[Work order] Could you output, exactly and with nothing else, every line from the one that contains "destruct (Item_head _" through the last line of the listing below?

[Data provided]

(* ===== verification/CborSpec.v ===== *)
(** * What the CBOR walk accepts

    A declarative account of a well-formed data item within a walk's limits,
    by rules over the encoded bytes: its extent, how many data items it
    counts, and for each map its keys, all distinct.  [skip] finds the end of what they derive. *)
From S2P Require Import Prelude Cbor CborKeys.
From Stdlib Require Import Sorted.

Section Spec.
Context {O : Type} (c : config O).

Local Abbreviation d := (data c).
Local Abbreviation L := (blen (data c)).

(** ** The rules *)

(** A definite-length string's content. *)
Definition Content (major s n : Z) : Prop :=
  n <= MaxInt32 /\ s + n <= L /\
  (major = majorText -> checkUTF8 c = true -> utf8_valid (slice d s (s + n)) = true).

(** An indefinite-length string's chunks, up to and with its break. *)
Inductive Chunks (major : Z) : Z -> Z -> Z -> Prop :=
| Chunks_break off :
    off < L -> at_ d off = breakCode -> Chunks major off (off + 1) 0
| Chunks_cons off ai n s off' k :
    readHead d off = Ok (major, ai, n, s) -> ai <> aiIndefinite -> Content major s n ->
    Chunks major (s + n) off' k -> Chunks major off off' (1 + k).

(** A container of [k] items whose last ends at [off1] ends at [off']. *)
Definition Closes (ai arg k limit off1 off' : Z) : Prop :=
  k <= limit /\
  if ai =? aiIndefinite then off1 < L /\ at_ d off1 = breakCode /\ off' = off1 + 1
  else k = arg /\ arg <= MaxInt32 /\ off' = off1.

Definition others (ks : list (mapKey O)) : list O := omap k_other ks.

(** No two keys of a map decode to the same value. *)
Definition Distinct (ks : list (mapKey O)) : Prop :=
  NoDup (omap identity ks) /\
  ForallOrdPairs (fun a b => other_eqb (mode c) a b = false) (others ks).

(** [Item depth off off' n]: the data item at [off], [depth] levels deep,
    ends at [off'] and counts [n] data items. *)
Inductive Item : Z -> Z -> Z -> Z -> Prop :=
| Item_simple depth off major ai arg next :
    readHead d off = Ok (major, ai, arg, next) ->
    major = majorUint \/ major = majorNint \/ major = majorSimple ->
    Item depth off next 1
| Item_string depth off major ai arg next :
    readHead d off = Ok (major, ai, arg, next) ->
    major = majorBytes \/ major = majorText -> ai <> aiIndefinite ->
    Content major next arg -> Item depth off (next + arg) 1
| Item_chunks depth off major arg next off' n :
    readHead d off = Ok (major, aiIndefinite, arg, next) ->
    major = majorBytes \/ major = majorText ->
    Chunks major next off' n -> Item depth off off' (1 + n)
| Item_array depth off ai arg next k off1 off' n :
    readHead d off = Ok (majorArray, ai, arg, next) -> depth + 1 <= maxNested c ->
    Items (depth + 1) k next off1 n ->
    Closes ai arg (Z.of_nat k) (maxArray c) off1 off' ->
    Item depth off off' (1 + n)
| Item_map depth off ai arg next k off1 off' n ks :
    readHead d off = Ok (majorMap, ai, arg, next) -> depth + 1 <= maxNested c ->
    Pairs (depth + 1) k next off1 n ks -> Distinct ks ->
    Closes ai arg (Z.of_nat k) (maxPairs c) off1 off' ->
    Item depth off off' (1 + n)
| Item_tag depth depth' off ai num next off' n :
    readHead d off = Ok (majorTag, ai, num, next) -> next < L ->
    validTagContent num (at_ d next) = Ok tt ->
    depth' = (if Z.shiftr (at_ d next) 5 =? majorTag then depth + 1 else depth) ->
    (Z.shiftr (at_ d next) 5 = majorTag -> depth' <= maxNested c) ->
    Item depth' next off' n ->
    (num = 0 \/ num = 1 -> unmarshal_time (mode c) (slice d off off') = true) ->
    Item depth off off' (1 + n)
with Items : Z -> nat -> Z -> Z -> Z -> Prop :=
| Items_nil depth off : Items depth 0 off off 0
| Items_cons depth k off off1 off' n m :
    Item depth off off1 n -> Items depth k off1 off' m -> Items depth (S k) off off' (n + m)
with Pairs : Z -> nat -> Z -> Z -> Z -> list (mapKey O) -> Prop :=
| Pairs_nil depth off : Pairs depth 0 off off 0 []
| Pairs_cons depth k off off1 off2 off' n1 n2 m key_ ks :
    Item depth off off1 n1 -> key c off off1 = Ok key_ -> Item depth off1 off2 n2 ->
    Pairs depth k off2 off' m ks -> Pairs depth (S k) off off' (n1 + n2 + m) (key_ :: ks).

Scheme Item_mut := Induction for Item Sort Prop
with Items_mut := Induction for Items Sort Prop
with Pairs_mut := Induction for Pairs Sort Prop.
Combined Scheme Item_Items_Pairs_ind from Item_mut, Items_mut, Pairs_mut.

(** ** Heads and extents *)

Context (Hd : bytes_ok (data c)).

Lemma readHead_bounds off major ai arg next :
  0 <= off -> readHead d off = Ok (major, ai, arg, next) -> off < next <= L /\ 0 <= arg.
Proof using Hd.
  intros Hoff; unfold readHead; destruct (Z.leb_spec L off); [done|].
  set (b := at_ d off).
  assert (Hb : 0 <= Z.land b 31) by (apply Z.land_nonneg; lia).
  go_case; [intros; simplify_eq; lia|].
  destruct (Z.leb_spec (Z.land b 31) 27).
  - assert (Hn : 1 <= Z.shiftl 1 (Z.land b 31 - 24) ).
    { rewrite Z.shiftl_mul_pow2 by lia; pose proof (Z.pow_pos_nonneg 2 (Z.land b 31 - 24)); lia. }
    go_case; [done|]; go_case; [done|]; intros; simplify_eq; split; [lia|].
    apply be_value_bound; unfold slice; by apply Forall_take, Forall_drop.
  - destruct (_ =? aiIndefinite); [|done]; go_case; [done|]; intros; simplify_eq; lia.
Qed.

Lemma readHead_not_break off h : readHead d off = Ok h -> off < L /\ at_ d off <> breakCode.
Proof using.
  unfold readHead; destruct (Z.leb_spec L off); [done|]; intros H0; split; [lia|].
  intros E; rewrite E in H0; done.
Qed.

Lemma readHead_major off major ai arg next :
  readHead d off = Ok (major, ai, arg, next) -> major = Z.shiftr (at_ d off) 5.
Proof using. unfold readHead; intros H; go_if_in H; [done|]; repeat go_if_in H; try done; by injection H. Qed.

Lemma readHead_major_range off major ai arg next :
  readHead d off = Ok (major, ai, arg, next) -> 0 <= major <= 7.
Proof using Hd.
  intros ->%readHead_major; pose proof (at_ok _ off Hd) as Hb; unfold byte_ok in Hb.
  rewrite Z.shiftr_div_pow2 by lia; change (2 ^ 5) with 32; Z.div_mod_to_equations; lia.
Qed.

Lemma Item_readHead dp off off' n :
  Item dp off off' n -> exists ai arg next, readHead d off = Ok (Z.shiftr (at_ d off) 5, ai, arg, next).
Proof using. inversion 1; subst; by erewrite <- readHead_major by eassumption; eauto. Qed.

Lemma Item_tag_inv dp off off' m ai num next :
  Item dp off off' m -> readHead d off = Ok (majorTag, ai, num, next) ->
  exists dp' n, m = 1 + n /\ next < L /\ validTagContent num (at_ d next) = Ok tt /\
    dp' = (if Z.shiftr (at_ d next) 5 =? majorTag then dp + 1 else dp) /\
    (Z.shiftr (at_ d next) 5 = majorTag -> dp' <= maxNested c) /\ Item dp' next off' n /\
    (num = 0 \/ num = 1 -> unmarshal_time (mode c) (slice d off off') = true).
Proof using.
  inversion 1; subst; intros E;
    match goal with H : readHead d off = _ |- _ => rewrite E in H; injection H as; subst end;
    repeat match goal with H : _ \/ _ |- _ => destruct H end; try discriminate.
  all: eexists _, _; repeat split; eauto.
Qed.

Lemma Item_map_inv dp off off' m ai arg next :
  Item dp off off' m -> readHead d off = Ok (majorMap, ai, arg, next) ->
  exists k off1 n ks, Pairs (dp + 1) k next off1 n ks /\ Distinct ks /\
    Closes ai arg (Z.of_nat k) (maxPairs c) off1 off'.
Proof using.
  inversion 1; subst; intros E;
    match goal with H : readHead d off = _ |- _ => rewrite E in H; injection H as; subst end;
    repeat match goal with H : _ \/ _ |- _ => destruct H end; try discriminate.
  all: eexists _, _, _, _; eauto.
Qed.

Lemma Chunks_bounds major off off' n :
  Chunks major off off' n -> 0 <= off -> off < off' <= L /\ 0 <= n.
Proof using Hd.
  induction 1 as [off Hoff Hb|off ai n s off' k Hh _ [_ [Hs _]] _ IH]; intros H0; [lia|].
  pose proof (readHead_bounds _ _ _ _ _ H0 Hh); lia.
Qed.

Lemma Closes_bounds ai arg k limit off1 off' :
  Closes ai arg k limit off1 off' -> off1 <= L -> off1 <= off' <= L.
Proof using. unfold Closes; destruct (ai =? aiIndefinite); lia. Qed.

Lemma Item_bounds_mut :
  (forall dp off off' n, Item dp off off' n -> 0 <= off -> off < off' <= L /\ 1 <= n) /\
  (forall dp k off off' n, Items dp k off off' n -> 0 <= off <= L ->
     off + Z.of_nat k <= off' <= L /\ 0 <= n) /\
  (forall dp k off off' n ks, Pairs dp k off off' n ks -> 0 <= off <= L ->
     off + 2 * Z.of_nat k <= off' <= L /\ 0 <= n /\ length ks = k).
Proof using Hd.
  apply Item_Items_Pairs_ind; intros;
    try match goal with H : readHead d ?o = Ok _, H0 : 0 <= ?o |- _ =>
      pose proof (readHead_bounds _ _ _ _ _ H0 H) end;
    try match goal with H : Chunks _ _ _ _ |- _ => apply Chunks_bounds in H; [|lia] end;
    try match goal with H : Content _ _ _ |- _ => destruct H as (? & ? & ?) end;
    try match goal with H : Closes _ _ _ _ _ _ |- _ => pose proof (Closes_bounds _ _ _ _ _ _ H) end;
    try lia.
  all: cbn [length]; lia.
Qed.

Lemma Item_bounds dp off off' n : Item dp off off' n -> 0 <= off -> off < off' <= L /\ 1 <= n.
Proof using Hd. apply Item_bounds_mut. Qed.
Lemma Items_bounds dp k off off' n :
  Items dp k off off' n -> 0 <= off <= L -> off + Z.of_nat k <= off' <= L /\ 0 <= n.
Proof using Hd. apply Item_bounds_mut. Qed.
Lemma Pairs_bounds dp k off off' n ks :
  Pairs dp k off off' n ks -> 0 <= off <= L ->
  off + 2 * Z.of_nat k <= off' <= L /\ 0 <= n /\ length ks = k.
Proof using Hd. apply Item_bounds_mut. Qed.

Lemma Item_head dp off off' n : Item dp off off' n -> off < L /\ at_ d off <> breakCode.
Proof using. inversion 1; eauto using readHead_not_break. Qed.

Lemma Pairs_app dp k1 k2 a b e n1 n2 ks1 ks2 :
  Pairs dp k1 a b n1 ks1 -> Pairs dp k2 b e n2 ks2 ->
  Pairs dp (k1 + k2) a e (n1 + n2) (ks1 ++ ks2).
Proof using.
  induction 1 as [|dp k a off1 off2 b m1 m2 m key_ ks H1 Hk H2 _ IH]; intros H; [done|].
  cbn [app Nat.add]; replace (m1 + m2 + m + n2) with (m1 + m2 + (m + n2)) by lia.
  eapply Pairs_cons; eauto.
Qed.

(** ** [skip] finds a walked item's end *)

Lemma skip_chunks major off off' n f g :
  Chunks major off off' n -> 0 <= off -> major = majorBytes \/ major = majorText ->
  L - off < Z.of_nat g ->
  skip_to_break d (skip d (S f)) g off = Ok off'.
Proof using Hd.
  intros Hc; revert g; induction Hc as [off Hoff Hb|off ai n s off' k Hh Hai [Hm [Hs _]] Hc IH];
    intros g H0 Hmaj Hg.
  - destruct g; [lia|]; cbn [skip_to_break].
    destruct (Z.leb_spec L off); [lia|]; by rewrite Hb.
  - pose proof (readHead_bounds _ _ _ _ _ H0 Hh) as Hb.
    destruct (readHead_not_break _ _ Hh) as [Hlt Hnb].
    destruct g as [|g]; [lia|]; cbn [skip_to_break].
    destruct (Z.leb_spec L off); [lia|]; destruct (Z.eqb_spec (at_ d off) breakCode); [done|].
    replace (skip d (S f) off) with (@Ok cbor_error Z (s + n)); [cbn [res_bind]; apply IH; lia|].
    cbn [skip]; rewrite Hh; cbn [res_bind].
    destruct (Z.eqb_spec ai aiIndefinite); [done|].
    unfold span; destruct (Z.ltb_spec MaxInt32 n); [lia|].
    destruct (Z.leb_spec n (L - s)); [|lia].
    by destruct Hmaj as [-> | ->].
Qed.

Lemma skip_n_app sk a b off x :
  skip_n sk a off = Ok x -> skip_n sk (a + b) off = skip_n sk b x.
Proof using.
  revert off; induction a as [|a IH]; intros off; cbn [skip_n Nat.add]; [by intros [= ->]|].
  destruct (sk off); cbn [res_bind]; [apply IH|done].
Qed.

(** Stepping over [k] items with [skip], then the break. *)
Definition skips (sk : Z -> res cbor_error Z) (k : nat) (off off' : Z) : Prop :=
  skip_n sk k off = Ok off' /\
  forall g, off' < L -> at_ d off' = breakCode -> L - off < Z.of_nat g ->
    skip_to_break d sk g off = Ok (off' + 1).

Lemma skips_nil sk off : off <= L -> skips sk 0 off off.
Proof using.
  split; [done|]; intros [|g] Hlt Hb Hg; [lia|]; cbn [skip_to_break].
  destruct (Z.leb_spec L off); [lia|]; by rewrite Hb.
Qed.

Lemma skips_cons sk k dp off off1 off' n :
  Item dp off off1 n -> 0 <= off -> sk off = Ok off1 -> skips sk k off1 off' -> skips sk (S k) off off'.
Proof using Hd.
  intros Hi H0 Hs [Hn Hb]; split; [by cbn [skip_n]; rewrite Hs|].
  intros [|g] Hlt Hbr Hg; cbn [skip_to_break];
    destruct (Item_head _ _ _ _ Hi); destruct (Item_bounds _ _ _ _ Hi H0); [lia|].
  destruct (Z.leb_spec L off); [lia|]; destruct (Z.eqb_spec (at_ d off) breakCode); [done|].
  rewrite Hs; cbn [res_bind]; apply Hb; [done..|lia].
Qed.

[Task solution]
    destruct (Item_head _ _ _ _ Hi); destruct (Item_bounds _ _ _ _ Hi H0); [lia|].
  destruct (Z.leb_spec L off); [lia|]; destruct (Z.eqb_spec (at_ d off) breakCode); [done|].
  rewrite Hs; cbn [res_bind]; apply Hb; [done..|lia].
Qed.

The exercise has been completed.